La notte della luna 50 anni dopo

Cosa rimane di quel sogno davanti a celebrazioni fredde, di maniera, a frasi scontate, quasi atti dovuti.

di Dario Casati
  • 31 July 2019

Il 20 luglio 1969 il mondo trascorse una notte in bianco. Gran parte della popolazione era incollata ai televisori per vedere le immagini dello sbarco del primo uomo sulla luna. Vi erano un’attenzione, un entusiasmo e un interesse che oggi forse sembrano eccessivi o, anche, come molti sostengono, infantili.  Era la vera notte delle meraviglie, un sogno antico dell’umanità giungeva a compimento: la luna a portata di mano, quella del Pastore errante di Leopardi, dell’Astolfo di Ariosto o di tante notti romantiche col naso all’insù. Anch’io trascorsi quella notte in bianco, ma per altri motivi. Ero ufficiale di picchetto in una delle nostre caserme ed erano i primi tempi in cui la guardia e il picchetto montavano in servizio con il colpo in canna. Non mi fu possibile seguire l’evento. Poi, come tutti, vidi quelle immagini in bianco e nero, un po’ sgranate, ma che, così si credeva, aprivano all’umanità una nuova era, secondo un’aspirazione costante a migliorarsi.
Ricordo l’entusiasmo, il senso di una grande conquista dell’uomo, l’ansia di andare avanti, la fiducia nel progresso scientifico e nelle sue ricadute. L’umanità diventava adulta o così sembrava.
A 50 anni ci chiediamo che cosa rimanga di quel sogno e ci risvegliamo davanti a celebrazioni fredde, di maniera, a frasi scontate, quasi atti dovuti.
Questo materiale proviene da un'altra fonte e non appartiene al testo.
(* ===== verification/ServiceFacts.v ===== *)
(** * Progress of a reconcile: a TaskRun gets a static host when one is free *)
From S2P Require Import Prelude GoLib GoStrings Prog Emits Exec Kube NetIP Config Cloud Effects Metrics Update Provision.
From S2P Require Import HostPools LocalHost Dynamics DynamicPools Platforms Reconciler.
From S2P Require Import Trace UpdateFacts ProvisionFacts HostPoolFacts ConfigFacts PlatformFacts ReconcilerFacts.
From S2P Require Import Cluster ClusterFacts ProgressFacts Fleet FleetTypes Examples FleetFacts.

(** ** Resolution *)

Section resolution.
Context `{K8sLaws} `{RetryLaws}.
Variable operatorNamespace : string.

Lemma platform_list_fun data key t ps ps' : platform_list data key t ps → platform_list data key t ps' → ps' = ps.
Proof. unfold platform_list. congruence. Qed.

(** A configuration says of a static platform what it is, and nothing else. *)
Lemma resolves_static_fun data platform hp c :
  resolves operatorNamespace data platform (Static hp) → resolves operatorNamespace data platform c → c = Static hp.
Proof.
  inversion 1 as [| | |ls ds ps hp' Hls Hl Hds Hd Hps Hp [Ht _ Hh]]; subst.
  destruct 1 as [ls' Hls' Hl'|ls' ds' c' r Hls' _ Hds' Hd' _ _|ls' ds' ps' c' p Hls' _ Hds' _ Hps' Hp' _ _
    |ls' ds' ps' hp' Hls' _ Hds' _ Hps' _ [Ht' _ Hh']].
  - by rewrite (platform_list_fun _ _ _ _ _ Hls Hls') in Hl'.
  - by rewrite (platform_list_fun _ _ _ _ _ Hds Hds') in Hd'.
  - by rewrite (platform_list_fun _ _ _ _ _ Hps Hps') in Hp'.
  - assert (hosts hp' = hosts hp) as Heq.
    { apply map_eq. intros k. apply option_eq. intros h. by rewrite Hh, Hh'. }
    destruct hp, hp'; cbn in *; congruence.
Qed.

Lemma parse_static_hosts_total data platform ret names :
  (∀ n, n ∈ names → ∃ c, static_valid data n c) → ∃ hs, parse_static_hosts data platform ret names = Ok hs.
Proof.
  revert ret. induction names as [|n names IH]; intros ret Hn; simpl; [by eexists|].
  destruct (Hn n) as [c Hc]; [left|]. rewrite <- ParseStaticHostConfig_iff in Hc. rewrite Hc. cbn.
  apply IH. intros. apply Hn. by right.
Qed.
End resolution.

(** ** The contract *)

(** An API server that has the host configuration [data] and the TaskRuns it stores, has no
    secret yet for the TaskRun [request], and otherwise is as in [willing_spec]; collectors
    can be registered. *)
Definition serves {X} (operatorNamespace : string) (data : smap) (request : NamespacedName) (σ : store) (e : mpcE X) : X → Prop :=
  match e in mpcE X return X → Prop with
  | Client c =>
      match c in clientE X return X → Prop with
      | Get_ConfigMap key => λ r, key = Key operatorNamespace HostConfig → ∃ cm, r = Ok cm ∧ cm_Data cm = data
      | Get_Secret key => λ r, key = Key (key_namespace request) (SecretPrefix +:+ key_name request) →
          ∃ err, r = Err err ∧ IsNotFound err = true
      | _ => λ _, True
      end
  | APIReader c =>
      match c in clientE X return X → Prop with
      | Get_TaskRun key => λ r, is_Some (σ !! key) → ∃ tr, r = Ok tr
      | _ => λ _, True
      end
  | Metric c =>
      match c in metricE X return X → Prop with
      | Registry_Register _ _ => λ r, r = None
      | _ => λ _, True
      end
  | _ => λ _, True
  end.
Definition service_spec (operatorNamespace : string) (data : smap) (request : NamespacedName) (m : memory) (σ : store) :
    contract mpcE := λ h X e x,
  willing_spec operatorNamespace m σ h X e x ∧ serves operatorNamespace data request (after σ h) e x.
Un gran battage preliminare, poi l’evento e il ricordo bruciati in poche ore.
Il sogno è svanito in un mondo che, per voler apparire evoluto e disincantato, mette persino in dubbio lo sbarco sulla luna: declassato a invenzione dei soliti poteri forti per ingannare le masse e renderle schiave di ideologie finalizzate al dominio degli stessi poteri.
Non è un fatto isolato. Negli stessi anni, la sensazionale scoperta della struttura e delle proprietà del Dna era recente, nei confronti di tutta la scienza e dei suoi sensazionali progressi l’atteggiamento era lo stesso: enormi speranze, sconfinata fiducia, un interesse sincero e fiducioso in nuove acquisizioni. I grandi segreti a portata di mano, le accalorate discussioni sull’uso e sui fini della scienza. Le generazioni di allora riponevano grandi speranze nel progresso scientifico. Oggi tutto ciò è messo in disparte e bollato come ingenuità indotta da non si sa bene chi, ma certamente da “loro” i profittatori del “falso progresso” e della scienza “ufficiale” ad esso assoggettata.
50 anni dopo siamo vittime di un relativismo assurdo che rifiuta di capire la differenza fra scienza vera e altre modalità di organizzare il pensiero che scienza non sono e che quindi non offrono quelle garanzie che il metodo scientifico pone alla sua base. Secondo i nuovi profeti quando due affermazioni si confrontano una vale l’altra per correttezza e (malinteso) senso di democrazia. Non è così. La scienza e il pensiero scientifico sono diversi e faticosi perché si impongono limiti molto rigorosi. Un conto è concedere ad ognuno il diritto di esprimere il suo pensiero con pari dignità, altro è la verifica della validità seriamente accertata.
Si riscoprono vecchie pratiche colturali o alimentari utilizzate in passato e oggi accantonate, superate da altre, più sicure ed efficaci. Tornano di moda processi produttivi messi a punto magari da pensatori e studiosi sulla base di speculazioni mentali e con un bagaglio di conoscenze scientifiche fermo a quello dell’epoca in cui vennero pensati. Sarebbe come se reimpostassimo tutta la chimica sulla teoria del flogisto. Si parla di “scienze di confine” per indicare un’incongruente mescolanza fra scienza e chiacchiere, senza alcun riscontro validato in modo oggettivo.
Forse è anche per questa grande confusione che la celebrazione dell’allunaggio del 1969 o della scoperta della doppia elica del Dna di Watson e Crick di pochi anni prima non sono sentite come allora.
Ci assale il tremendo dubbio che la corsa a ritroso verso l’età dell’oro sia solo il pavido rifugiarsi nell’arretratezza del passato, nella paura di andare avanti e fare quello che nei millenni ha reso grande la specie umana quando sapeva vincere le sue paure.
Se discendiamo dalla luna dove non saremmo nemmeno giunti, se usciamo dai laboratori scientifici per tornare agli antri degli stregoni, se abbandoniamo la terra all’incolto e alle superstizioni che cosa avranno da celebrare quelli che verranno dopo di noi e in che condizioni vivranno?